# [ABOUT THIS TASK]
Of the records that follow, copy only the lines from the line containing "length ← add_field_lengths ENUM_HEADER_BYTES" to the line containing "(** What one", both included, exactly as written.
BEGIN DATA TO USE
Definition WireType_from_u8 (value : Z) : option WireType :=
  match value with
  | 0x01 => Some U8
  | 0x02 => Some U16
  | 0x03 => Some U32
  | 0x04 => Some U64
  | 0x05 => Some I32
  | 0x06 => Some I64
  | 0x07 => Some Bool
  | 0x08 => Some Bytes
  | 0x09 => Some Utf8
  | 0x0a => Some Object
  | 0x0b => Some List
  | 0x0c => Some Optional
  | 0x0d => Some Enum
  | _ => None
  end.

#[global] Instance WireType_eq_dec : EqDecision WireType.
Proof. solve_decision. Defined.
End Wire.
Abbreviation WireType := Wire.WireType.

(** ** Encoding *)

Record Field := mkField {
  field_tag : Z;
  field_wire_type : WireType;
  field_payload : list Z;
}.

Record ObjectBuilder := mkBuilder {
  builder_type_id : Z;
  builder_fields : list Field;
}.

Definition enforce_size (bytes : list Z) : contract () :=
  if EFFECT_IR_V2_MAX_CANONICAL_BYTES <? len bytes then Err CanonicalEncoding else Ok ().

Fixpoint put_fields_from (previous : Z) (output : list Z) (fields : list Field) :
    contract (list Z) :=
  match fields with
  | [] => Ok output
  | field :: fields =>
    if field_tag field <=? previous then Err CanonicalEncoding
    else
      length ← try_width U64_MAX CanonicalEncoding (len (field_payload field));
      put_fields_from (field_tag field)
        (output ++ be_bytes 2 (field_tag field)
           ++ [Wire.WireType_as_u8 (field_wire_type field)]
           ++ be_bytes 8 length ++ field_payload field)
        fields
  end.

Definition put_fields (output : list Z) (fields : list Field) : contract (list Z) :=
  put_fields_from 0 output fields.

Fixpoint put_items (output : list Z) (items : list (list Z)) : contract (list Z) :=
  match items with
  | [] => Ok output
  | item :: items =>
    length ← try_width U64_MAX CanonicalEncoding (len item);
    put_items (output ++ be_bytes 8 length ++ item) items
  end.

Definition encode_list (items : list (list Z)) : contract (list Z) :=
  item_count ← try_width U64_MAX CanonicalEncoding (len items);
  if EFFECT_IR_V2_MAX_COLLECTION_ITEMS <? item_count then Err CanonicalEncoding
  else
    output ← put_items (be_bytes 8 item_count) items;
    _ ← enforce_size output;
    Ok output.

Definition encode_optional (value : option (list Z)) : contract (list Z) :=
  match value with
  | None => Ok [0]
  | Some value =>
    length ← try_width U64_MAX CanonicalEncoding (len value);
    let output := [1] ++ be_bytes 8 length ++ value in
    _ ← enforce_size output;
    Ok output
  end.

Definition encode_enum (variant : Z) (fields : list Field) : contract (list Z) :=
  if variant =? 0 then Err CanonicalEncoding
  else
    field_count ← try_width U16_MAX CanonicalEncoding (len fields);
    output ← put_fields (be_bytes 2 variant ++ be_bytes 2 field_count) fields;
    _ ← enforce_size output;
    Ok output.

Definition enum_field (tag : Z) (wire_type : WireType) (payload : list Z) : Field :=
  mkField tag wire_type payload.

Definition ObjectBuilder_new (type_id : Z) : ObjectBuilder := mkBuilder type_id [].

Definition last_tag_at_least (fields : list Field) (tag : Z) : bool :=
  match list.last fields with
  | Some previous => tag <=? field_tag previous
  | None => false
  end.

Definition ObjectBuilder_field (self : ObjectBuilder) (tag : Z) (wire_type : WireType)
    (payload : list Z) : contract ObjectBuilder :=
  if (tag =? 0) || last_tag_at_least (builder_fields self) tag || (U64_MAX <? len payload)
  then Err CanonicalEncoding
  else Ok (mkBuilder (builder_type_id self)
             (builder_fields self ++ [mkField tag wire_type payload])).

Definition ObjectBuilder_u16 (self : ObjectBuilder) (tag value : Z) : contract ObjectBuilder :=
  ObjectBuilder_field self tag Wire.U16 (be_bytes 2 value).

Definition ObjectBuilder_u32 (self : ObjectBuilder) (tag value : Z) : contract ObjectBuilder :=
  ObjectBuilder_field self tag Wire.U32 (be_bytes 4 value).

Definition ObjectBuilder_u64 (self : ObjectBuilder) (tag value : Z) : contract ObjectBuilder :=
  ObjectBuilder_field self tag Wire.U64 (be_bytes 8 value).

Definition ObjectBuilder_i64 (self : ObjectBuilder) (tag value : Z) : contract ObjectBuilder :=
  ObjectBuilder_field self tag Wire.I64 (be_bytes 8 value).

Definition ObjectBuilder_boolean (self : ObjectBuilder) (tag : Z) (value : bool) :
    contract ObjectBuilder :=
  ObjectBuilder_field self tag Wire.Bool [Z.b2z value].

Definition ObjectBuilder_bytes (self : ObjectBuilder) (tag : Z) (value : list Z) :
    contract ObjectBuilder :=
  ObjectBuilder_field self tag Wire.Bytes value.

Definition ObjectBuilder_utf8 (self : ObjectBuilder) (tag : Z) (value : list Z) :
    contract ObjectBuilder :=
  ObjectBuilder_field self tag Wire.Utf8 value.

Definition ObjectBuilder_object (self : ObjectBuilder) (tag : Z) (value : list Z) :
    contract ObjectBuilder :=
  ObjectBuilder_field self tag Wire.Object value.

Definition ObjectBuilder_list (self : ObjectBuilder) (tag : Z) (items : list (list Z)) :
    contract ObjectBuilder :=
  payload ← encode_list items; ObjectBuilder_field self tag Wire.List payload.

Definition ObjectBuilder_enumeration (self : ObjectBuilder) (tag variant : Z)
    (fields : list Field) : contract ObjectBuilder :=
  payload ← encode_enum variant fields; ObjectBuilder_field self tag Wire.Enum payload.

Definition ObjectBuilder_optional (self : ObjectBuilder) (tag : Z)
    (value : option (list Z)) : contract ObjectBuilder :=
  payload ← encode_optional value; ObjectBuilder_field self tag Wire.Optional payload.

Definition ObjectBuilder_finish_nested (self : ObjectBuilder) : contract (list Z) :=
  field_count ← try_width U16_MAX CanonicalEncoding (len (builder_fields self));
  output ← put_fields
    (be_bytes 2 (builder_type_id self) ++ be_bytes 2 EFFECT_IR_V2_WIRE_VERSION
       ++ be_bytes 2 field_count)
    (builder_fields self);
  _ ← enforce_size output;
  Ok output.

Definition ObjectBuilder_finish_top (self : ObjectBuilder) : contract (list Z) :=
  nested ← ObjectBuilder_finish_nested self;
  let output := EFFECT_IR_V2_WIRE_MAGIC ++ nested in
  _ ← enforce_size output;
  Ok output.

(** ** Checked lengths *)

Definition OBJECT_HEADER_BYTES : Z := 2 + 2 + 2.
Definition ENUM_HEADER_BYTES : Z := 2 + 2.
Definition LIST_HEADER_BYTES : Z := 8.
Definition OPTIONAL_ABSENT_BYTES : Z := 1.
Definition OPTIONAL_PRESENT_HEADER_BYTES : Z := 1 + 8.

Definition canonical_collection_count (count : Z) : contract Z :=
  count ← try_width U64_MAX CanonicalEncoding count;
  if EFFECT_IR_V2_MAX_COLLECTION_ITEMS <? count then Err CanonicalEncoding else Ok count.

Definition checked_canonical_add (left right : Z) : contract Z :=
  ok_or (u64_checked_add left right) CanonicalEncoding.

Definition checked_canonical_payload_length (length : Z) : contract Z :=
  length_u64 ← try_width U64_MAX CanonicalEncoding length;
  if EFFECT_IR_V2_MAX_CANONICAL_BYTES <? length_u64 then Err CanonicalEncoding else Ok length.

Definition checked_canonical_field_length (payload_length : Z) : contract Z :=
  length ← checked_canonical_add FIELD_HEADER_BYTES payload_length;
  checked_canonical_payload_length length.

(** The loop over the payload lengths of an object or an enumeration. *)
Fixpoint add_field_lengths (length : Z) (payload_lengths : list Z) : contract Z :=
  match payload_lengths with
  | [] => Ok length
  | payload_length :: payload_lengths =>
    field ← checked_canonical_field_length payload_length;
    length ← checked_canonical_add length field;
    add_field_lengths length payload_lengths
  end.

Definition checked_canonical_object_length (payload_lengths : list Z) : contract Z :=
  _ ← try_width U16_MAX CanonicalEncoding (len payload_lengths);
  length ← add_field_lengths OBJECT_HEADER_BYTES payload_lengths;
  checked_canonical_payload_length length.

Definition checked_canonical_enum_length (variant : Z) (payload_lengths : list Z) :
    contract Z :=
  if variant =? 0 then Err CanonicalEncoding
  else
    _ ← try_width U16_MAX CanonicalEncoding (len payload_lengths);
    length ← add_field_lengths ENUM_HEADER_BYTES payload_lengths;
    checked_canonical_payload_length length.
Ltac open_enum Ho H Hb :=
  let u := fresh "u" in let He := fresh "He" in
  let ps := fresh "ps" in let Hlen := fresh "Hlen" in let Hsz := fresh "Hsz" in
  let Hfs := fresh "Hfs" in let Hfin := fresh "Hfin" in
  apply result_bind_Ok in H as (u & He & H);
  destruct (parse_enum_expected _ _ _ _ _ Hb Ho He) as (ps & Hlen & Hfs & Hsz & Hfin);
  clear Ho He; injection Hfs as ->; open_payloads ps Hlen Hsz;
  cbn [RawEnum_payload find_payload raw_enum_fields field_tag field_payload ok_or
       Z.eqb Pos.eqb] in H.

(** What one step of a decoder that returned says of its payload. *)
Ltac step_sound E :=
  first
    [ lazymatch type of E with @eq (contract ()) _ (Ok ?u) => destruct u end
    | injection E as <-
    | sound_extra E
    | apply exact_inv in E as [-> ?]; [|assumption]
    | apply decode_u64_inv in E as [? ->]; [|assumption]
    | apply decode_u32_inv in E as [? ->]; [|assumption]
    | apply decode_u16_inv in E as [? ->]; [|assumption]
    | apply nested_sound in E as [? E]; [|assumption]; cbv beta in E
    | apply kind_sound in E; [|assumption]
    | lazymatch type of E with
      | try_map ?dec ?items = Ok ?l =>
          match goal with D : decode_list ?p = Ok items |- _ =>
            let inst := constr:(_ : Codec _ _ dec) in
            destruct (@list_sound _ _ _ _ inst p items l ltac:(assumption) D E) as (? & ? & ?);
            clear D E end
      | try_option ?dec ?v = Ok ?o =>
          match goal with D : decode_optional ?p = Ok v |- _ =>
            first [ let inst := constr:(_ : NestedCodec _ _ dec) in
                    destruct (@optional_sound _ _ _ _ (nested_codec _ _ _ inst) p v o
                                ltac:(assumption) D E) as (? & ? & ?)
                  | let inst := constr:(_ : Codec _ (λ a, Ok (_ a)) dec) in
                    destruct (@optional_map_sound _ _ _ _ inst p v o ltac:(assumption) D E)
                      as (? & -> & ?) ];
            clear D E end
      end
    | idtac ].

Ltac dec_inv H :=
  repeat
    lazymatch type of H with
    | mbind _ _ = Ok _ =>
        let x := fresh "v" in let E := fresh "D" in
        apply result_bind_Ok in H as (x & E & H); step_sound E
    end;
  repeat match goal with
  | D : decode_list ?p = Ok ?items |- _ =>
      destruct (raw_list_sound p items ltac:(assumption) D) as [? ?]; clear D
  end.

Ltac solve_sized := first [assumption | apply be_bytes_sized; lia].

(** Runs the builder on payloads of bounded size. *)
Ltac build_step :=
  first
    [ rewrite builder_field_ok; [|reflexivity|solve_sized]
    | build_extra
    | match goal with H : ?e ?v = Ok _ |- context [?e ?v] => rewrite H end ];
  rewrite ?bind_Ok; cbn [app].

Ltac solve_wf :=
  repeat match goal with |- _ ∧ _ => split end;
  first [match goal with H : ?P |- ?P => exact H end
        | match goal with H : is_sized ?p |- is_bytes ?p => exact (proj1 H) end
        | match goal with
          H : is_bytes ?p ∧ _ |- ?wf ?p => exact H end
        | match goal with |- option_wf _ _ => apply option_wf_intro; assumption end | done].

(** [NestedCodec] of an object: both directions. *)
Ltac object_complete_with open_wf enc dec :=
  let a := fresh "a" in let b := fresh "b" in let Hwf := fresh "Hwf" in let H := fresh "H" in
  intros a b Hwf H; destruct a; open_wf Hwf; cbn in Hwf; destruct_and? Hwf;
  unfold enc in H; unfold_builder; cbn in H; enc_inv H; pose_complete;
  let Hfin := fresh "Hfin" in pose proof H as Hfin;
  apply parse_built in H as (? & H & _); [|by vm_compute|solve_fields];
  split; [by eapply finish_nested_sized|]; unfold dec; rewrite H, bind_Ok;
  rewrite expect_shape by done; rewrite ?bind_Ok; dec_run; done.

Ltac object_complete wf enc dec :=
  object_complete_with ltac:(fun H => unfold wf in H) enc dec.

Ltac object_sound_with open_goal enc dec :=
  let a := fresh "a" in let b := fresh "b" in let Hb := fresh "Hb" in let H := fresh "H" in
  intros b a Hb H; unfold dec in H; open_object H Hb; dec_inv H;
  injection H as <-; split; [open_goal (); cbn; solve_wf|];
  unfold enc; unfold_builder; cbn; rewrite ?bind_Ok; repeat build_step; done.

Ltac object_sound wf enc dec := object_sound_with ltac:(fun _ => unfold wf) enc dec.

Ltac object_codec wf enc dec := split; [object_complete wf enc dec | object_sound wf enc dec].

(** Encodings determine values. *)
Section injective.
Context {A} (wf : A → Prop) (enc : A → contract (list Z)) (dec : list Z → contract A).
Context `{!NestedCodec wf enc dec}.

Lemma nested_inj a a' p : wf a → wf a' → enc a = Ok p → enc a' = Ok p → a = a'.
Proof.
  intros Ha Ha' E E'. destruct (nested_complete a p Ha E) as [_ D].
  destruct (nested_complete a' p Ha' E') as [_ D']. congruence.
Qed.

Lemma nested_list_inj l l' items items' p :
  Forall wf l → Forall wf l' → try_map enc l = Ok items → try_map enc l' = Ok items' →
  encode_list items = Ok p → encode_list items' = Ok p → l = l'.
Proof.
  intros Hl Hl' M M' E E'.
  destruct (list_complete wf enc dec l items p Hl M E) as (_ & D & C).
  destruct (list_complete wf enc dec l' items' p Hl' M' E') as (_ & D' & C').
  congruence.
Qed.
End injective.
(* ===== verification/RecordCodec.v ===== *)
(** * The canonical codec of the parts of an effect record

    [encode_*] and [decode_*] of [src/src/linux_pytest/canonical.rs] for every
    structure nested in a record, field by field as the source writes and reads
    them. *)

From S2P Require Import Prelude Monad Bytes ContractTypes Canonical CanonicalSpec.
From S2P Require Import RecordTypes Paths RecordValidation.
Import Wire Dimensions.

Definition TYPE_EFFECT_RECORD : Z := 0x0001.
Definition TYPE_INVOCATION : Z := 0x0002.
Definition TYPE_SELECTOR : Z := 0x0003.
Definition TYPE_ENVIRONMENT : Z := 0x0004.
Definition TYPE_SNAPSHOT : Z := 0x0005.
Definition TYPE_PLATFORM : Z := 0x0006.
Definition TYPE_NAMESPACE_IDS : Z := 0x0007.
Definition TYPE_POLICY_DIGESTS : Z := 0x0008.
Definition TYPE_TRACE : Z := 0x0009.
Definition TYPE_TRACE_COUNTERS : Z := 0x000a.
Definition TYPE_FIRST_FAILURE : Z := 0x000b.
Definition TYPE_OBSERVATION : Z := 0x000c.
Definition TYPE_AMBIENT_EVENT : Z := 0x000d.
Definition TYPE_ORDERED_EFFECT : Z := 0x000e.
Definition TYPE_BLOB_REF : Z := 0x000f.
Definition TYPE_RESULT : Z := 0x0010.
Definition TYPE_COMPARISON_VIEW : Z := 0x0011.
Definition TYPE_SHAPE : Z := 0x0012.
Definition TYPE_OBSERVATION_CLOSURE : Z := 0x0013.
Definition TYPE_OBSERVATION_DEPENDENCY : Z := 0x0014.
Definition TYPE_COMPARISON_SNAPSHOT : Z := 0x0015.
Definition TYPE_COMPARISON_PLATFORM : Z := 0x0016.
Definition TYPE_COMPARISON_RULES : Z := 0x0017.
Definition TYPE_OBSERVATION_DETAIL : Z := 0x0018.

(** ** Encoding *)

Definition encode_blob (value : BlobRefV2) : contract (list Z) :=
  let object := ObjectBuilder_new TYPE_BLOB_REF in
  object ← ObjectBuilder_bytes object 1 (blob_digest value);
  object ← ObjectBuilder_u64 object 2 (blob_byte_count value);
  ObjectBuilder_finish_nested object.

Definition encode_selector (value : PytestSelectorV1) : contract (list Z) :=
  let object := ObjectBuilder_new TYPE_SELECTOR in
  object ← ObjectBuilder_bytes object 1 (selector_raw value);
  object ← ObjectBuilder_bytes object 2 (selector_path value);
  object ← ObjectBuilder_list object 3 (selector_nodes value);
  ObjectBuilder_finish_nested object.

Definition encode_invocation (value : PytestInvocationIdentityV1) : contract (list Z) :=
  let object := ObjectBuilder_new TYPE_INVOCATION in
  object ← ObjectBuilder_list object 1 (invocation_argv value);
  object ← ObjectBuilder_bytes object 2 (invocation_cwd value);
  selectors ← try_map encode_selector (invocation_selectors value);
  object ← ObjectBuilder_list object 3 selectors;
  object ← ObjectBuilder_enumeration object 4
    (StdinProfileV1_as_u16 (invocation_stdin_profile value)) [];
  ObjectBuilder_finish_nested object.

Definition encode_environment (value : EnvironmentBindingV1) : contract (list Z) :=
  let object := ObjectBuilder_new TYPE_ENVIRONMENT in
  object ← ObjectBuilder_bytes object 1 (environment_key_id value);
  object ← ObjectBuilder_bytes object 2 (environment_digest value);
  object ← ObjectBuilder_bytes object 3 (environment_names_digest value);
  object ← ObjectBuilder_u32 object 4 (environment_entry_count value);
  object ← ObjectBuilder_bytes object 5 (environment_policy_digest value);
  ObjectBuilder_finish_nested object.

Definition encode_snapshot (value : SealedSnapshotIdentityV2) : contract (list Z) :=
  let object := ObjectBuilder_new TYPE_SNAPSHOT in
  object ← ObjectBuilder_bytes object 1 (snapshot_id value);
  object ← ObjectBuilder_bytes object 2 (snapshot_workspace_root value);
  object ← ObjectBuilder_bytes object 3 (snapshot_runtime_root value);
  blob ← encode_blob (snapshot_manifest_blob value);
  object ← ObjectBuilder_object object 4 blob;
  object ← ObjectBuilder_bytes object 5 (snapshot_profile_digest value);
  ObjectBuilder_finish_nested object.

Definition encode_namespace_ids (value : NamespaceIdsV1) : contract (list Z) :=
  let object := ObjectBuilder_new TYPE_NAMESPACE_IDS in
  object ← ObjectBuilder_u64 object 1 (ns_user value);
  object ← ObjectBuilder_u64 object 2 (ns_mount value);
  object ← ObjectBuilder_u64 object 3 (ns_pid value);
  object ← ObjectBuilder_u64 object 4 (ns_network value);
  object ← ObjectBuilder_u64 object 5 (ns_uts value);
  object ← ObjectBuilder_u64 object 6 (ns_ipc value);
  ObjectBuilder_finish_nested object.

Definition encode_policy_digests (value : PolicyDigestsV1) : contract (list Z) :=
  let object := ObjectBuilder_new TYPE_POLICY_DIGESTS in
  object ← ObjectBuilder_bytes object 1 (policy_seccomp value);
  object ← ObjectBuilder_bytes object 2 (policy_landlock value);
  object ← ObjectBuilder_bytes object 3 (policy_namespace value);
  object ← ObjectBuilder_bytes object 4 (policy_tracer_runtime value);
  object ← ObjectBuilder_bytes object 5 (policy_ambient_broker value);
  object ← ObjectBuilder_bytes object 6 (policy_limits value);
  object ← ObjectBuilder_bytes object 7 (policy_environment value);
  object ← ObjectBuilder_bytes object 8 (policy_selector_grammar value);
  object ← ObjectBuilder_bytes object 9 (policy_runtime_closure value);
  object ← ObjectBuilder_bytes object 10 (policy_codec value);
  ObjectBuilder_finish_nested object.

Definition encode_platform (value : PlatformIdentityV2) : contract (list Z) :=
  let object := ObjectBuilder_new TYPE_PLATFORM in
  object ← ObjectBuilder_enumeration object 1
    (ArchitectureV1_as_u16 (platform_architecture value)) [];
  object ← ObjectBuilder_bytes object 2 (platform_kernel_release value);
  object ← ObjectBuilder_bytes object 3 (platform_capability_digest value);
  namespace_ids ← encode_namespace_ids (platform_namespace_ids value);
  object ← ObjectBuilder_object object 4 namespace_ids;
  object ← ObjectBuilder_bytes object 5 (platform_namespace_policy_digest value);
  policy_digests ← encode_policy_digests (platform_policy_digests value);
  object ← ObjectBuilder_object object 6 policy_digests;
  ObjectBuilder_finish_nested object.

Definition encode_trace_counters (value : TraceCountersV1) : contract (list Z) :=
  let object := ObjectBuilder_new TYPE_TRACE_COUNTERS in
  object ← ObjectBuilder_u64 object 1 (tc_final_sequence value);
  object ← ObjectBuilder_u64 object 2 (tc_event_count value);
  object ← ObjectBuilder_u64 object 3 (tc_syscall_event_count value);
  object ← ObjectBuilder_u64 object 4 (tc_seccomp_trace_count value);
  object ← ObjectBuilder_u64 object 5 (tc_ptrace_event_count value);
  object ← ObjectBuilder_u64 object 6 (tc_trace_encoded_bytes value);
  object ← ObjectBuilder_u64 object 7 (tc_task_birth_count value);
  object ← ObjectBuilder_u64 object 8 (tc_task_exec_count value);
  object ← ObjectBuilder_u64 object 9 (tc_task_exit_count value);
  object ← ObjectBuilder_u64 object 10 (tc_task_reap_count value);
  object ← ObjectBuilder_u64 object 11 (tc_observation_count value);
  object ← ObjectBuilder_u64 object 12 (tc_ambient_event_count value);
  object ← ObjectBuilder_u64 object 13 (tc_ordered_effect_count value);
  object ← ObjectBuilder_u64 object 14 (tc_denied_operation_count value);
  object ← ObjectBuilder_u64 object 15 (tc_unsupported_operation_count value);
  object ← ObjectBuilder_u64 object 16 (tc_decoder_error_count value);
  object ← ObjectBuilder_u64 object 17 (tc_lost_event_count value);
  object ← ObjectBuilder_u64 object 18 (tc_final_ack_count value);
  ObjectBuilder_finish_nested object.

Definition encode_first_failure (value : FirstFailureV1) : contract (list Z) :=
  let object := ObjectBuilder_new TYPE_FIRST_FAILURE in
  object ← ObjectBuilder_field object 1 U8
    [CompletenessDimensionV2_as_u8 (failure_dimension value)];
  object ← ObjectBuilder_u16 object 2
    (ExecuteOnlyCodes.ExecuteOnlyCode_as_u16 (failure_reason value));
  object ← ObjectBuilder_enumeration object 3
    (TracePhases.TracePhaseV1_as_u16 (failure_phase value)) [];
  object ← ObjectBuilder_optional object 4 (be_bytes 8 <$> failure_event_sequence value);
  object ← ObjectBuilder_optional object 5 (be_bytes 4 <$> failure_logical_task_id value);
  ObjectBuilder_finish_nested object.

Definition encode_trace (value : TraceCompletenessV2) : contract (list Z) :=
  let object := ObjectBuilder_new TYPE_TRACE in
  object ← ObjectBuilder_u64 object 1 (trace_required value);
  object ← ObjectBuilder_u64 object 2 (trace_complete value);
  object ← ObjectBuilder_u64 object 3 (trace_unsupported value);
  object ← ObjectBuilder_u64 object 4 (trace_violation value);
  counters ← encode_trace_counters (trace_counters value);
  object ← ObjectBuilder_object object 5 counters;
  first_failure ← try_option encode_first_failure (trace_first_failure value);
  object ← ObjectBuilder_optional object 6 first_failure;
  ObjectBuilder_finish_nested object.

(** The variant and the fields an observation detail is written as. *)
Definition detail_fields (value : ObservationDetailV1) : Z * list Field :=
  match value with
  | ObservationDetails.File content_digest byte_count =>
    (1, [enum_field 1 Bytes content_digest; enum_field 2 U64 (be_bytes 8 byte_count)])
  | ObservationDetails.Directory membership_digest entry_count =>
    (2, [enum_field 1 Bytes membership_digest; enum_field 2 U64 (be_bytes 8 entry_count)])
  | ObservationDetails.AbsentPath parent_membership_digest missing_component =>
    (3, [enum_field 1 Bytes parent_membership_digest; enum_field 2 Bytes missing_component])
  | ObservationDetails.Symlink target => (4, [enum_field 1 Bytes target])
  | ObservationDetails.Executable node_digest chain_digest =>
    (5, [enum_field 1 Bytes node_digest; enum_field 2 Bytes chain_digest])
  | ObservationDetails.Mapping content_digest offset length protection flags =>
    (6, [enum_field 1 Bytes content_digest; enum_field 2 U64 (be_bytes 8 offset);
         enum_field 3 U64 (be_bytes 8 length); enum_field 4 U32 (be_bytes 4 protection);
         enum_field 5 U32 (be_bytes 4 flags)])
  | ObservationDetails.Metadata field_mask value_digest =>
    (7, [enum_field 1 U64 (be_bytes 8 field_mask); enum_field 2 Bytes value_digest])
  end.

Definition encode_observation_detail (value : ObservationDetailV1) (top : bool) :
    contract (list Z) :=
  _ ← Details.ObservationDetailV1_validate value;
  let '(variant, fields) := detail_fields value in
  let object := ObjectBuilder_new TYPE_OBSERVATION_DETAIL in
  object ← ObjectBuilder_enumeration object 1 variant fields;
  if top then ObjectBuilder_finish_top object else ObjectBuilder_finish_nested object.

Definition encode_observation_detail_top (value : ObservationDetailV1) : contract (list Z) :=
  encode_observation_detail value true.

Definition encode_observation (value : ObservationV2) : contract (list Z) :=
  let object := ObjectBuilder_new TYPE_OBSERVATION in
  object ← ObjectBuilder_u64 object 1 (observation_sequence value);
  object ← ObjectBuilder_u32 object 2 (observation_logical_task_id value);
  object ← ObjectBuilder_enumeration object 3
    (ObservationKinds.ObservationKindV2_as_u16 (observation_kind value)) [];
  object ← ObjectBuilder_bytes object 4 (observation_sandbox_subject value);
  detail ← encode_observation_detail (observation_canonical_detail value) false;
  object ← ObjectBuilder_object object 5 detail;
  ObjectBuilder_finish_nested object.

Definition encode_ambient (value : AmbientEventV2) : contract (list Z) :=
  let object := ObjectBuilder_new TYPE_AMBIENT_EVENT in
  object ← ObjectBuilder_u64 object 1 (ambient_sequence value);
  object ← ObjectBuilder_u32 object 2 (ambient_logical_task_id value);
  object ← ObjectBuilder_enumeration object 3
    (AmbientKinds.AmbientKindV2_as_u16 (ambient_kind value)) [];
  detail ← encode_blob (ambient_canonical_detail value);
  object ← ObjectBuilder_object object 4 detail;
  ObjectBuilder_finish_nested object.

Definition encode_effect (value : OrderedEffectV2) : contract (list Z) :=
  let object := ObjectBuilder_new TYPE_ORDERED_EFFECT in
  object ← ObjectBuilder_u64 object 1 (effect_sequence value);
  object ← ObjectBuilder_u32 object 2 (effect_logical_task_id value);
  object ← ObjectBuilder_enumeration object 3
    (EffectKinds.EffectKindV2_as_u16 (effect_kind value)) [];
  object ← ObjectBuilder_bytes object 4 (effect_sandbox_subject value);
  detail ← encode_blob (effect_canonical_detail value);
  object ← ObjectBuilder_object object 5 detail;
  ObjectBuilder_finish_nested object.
END DATA TO USE
# [ANSWER SECTION]
    length ← add_field_lengths ENUM_HEADER_BYTES payload_lengths;
    checked_canonical_payload_length length.
Ltac open_enum Ho H Hb :=
  let u := fresh "u" in let He := fresh "He" in
  let ps := fresh "ps" in let Hlen := fresh "Hlen" in let Hsz := fresh "Hsz" in
  let Hfs := fresh "Hfs" in let Hfin := fresh "Hfin" in
  apply result_bind_Ok in H as (u & He & H);
  destruct (parse_enum_expected _ _ _ _ _ Hb Ho He) as (ps & Hlen & Hfs & Hsz & Hfin);
  clear Ho He; injection Hfs as ->; open_payloads ps Hlen Hsz;
  cbn [RawEnum_payload find_payload raw_enum_fields field_tag field_payload ok_or
       Z.eqb Pos.eqb] in H.

(** What one step of a decoder that returned says of its payload. *)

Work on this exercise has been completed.